Extracted records

(** * The reflection agent: generate / reflect loop over a message graph

    A shallow embedding of [chains.py] (prompt templates, the two chains and
    the start-up credential check) and [basic.py] (the two graph nodes, the
    routing function, the graph wiring and the single run of the script).

    The script is effectful: it reads and extends the process environment,
    writes to standard output, and calls a remote model.  These effects are
    threaded through a small state-and-exception monad whose state also
    keeps a chronological trace of what the process did. *)

From stdpp Require Import gmap strings list fin_maps.

Local Open Scope list_scope.

(** ** Messages *)

(** The [type] field of a langchain message. *)
Inductive role := System | Human | AI.

Record BaseMessage := mkMessage { msg_type : role; content : string }.

Definition SystemMessage (c : string) : BaseMessage := mkMessage System c.
Definition HumanMessage (c : string) : BaseMessage := mkMessage Human c.
Definition AIMessage (c : string) : BaseMessage := mkMessage AI c.

#[global] Instance role_eq_dec : EqDecision role.
Proof. solve_decision. Defined.

#[global] Instance BaseMessage_eq_dec : EqDecision BaseMessage.
Proof. solve_decision. Defined.

(** A node of a message graph returns either one message or a list of
    messages; so does the caller of [invoke]. *)
Inductive Messages := One (m : BaseMessage) | Many (ms : list BaseMessage).

Definition convert_to_messages (x : Messages) : list BaseMessage :=
  match x with
  | One m => [m]
  | Many ms => ms
  end.

(** The reducer of a [MessageGraph]: the update of a node is appended to the
    conversation.  (The library merges by message id; every message created
    in this program is new, so the merge is an append.) *)
Definition add_messages (left : list BaseMessage) (right : Messages) : list BaseMessage :=
  left ++ convert_to_messages right.

(** ** Exceptions, results, observable events *)

Inductive exn :=
| AssertionError (msg : string)
| KeyError (key : string)
| ValueError (msg : string)
| GraphRecursionError
| RemoteError (detail : string)
| ValidationError (detail : string).

Inductive result (A : Type) :=
| Ok (a : A)
| Raise (e : exn).
Arguments Ok {A} a.
Arguments Raise {A} e.

(** What [print] is given: a line of text, one of the two renderings of the
    compiled graph, or the final conversation. *)
Inductive printed :=
| Text (s : string)
| Mermaid
| Ascii
| Conversation (ms : list BaseMessage).

(** The trace records, in order, every write to standard output, every
    call of the model client ([llm.invoke], with the prompt it is given), and
    every node update applied to the conversation by the graph runtime. *)
Inductive event :=
| Print (o : printed)
| Invoke (model : string) (prompt : list BaseMessage)
| Update (node : string) (state : list BaseMessage).

Definition is_invoke (ev : event) : bool :=
  match ev with
  | Invoke _ _ => true
  | _ => false
  end.

Definition is_print (ev : event) : bool :=
  match ev with
  | Print _ => true
  | _ => false
  end.

(** A request whose prompt opens with the system message [preamble]. *)
Definition is_call_with (preamble : string) (ev : event) : bool :=
  match ev with
  | Invoke _ (m :: _) => bool_decide (m = SystemMessage preamble)
  | _ => false
  end.

Definition is_update_of (node : string) (ev : event) : bool :=
  match ev with
  | Update n _ => bool_decide (n = node)
  | _ => false
  end.

Definition count_events (p : event → bool) (tr : list event) : nat :=
  length (List.filter p tr).

Definition model_calls (tr : list event) : nat := count_events is_invoke tr.

(** Conversation lengths right after each update of [node]. *)
Definition lengths_after (node : string) (tr : list event) : list nat :=
  omap (λ ev, match ev with
              | Update n st => if bool_decide (n = node) then Some (length st) else None
              | _ => None
              end) tr.

(** Conversation lengths right after every update, whatever the node. *)
Definition update_lengths (tr : list event) : list nat :=
  omap (λ ev, match ev with
              | Update _ st => Some (length st)
              | _ => None
              end) tr.

Definition is_ok {A} (r : result A) : bool :=
  match r with
  | Ok _ => true
  | Raise _ => false
  end.

(** ** pydantic's [SecretStr] *)

Record SecretStr := mkSecretStr { get_secret_value : string }.

(** What [str] and [print] show of a secret. *)
Definition SecretStr_display (s : SecretStr) : string :=
  match get_secret_value s with
  | "" => ""
  | _ => "**********"
  end.

(** ** Prompt templates (chains.py) *)

Inductive template_part :=
| Pair (role_name : string) (template : string)
| MessagesPlaceholder (variable_name : string).

Definition ChatPromptTemplate := list template_part.

Definition from_messages (parts : list template_part) : ChatPromptTemplate := parts.

Definition role_of_name (r : string) : option role :=
  if bool_decide (r = "system") then Some System
  else if bool_decide (r = "human") then Some Human
  else if bool_decide (r = "user") then Some Human
  else if bool_decide (r = "ai") then Some AI
  else if bool_decide (r = "assistant") then Some AI
  else None.

(** Formatting a template: a pair becomes one message, a placeholder is
    replaced by the list of messages bound to its variable. *)
Fixpoint format_messages (t : ChatPromptTemplate)
    (inputs : gmap string (list BaseMessage)) : result (list BaseMessage) :=
  match t with
  | [] => Ok []
  | Pair r text :: t' =>
      match role_of_name r with
      | None => Raise (ValueError r)
      | Some ro =>
          match format_messages t' inputs with
          | Ok rest => Ok (mkMessage ro text :: rest)
          | Raise e => Raise e
          end
      end
  | MessagesPlaceholder v :: t' =>
      match inputs !! v with
      | None => Raise (KeyError v)
      | Some ms =>
          match format_messages t' inputs with
          | Ok rest => Ok (ms ++ rest)
          | Raise e => Raise e
          end
      end
  end.

Definition generation_system : string :=
  "You are a twitter techie influencer assistant tasked with writing excellent twitter posts. "
  +:+ "Generate the best twitter post possible for the user's request. "
  +:+ "If the user provides critique, respond with a revised version of your previous attempts.".

Definition reflection_system : string :=
  "You are a viral twitter influencer grading a tweet. Generate critique and recommendations for the user's tweet. "
  +:+ "Always provide detailed recommendations, including requests for length, virality, style, etc.".

Definition generation_prompt : ChatPromptTemplate :=
  from_messages [ Pair "system" generation_system; MessagesPlaceholder "messages" ].

Definition reflection_prompt : ChatPromptTemplate :=
  from_messages [ Pair "system" reflection_system; MessagesPlaceholder "messages" ].

(** The model client and a two-stage chain [prompt | llm]. *)
Record ChatGoogleGenerativeAI := mkChat { model : string }.

Record RunnableSequence := pipe { first : ChatPromptTemplate; last : ChatGoogleGenerativeAI }.

Definition llm : ChatGoogleGenerativeAI := mkChat "gemini-2.5-pro".

Definition generation_chain : RunnableSequence := pipe generation_prompt llm.
Definition reflection_chain : RunnableSequence := pipe reflection_prompt llm.

(** ** Names of the graph (basic.py) *)

Definition REFLECT : string := "reflect".
Definition GENERATE : string := "generate".
Definition END : string := "__end__".

(** The only control logic of the repository: [len(state) > 6]. *)
Definition should_continue (state : list BaseMessage) : string :=
  if decide (6 < length state) then END else REFLECT.

(** ** Remote endpoints used to run the model on concrete inputs *)

(** An endpoint that answers every request with the same text. *)
Definition steady_remote (reply : string)
    (_ : string) (_ : list BaseMessage) (w : unit) : (string + string) * unit :=
  (inl reply, w).

(** An endpoint that rejects every request. *)
Definition failing_remote (detail : string)
    (_ : string) (_ : list BaseMessage) (w : unit) : (string + string) * unit :=
  (inr detail, w).

(** An endpoint that counts the requests it has served and fails from the
    [n]-th one on. *)
Definition flaky_remote (n : nat) (detail : string)
    (_ : string) (_ : list BaseMessage) (served : nat) : (string + string) * nat :=
  if decide (served < n) then (inl "text", S served) else (inr detail, S served).

(** A client constructor that refuses a configuration in which the
    credential is missing or empty, and accepts every other. *)
Definition strict_client {W : Type} (_ : string) (env : gmap string string) (w : W)
    : option string * W :=
  match env !! "GOOGLE_API_KEY" with
  | None => (Some "API key required", w)
  | Some "" => (Some "API key required", w)
  | Some _ => (None, w)
  end.

(** ** The process: state, monad, primitive effects *)

Section Agent.

Context {W : Type}.

(** The remote model, as the nodes see it through [llm.invoke]: one call of
    the client, whatever it sends on the wire to carry the call out.  Given
    the model name and the prompt, it answers with a text or fails with a
    diagnostic, and may change in doing so. *)
Variable remote : string → list BaseMessage → W → (string + string) * W.

(** The construction of a model client, [ChatGoogleGenerativeAI(model=...)]:
    the library validates the configuration it finds in the environment and
    either builds the client or refuses, with a diagnostic.  What it accepts
    is the library's business, so it is a parameter here. *)
Variable client_init : string → gmap string string → W → option string * W.

Record process := mkProcess {
  world : W;
  environ : gmap string string;
  dotenv_file : gmap string string;
  trace : list event
}.

Definition M (A : Type) : Type := process → result A * process.

Definition ret {A} (a : A) : M A := λ s, (Ok a, s).

Definition raise {A} (e : exn) : M A := λ s, (Raise e, s).

Definition bind {A B} (m : M A) (k : A → M B) : M B :=
  λ s, match m s with
       | (Ok a, s') => k a s'
       | (Raise e, s') => (Raise e, s')
       end.

Notation "x <~ m ;; k" := (bind m (λ x, k))
  (at level 100, m at next level, k at level 200, right associativity).

Definition lift {A} (r : result A) : M A := λ s, (r, s).

Definition log (ev : event) : M unit :=
  λ s, (Ok tt, mkProcess (world s) (environ s) (dotenv_file s) (trace s ++ [ev])).

(** [print(a, b, ...)]: the arguments separated by one space. *)
Definition print (args : list string) : M unit :=
  log (Print (Text (String.concat " " args))).

(** [load_dotenv()]: variables of the [.env] file enter the environment,
    those already set keep their value. *)
Definition load_dotenv : M unit :=
  λ s, (Ok tt, mkProcess (world s) (environ s ∪ dotenv_file s) (dotenv_file s) (trace s)).

(** [key in os.environ] *)
Definition environ_contains (key : string) : M bool :=
  λ s, (Ok (bool_decide (is_Some (environ s !! key))), s).

(** [os.environ.get(key)] *)
Definition environ_get (key : string) : M (option string) :=
  λ s, (Ok (environ s !! key), s).

(** [os.environ[key]] *)
Definition environ_getitem (key : string) : M string :=
  λ s, match environ s !! key with
       | Some v => (Ok v, s)
       | None => (Raise (KeyError key), s)
       end.

Definition assert (cond : bool) (msg : string) : M unit :=
  if cond then ret tt else raise (AssertionError msg).

Definition str_of_option (o : option string) : string :=
  match o with
  | Some v => v
  | None => "None"
  end.

(** [ChatGoogleGenerativeAI(model=name)]: a refused configuration is raised
    as a validation error. *)
Definition new_client (name : string) : M ChatGoogleGenerativeAI :=
  λ s, match client_init name (environ s) (world s) with
       | (None, w') =>
           (Ok (mkChat name), mkProcess w' (environ s) (dotenv_file s) (trace s))
       | (Some detail, w') =>
           (Raise (ValidationError detail),
            mkProcess w' (environ s) (dotenv_file s) (trace s))
       end.

(** One call of the model client.  The reply of a chat model is an
    assistant message; a failure of the endpoint is raised as it is. *)
Definition llm_invoke (client : ChatGoogleGenerativeAI) (prompt : list BaseMessage)
    : M BaseMessage :=
  _ <~ log (Invoke (model client) prompt) ;;
  λ s, match remote (model client) prompt (world s) with
       | (inl text, w') =>
           (Ok (AIMessage text), mkProcess w' (environ s) (dotenv_file s) (trace s))
       | (inr detail, w') =>
           (Raise (RemoteError detail), mkProcess w' (environ s) (dotenv_file s) (trace s))
       end.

> [Problem requirements]
Among the lines of the data, find every one that holds "pipe" and copy it.

> [Answer space]
Record RunnableSequence := pipe { first : ChatPromptTemplate; last : ChatGoogleGenerativeAI }.
Definition generation_chain : RunnableSequence := pipe generation_prompt llm.
Definition reflection_chain : RunnableSequence := pipe reflection_prompt llm.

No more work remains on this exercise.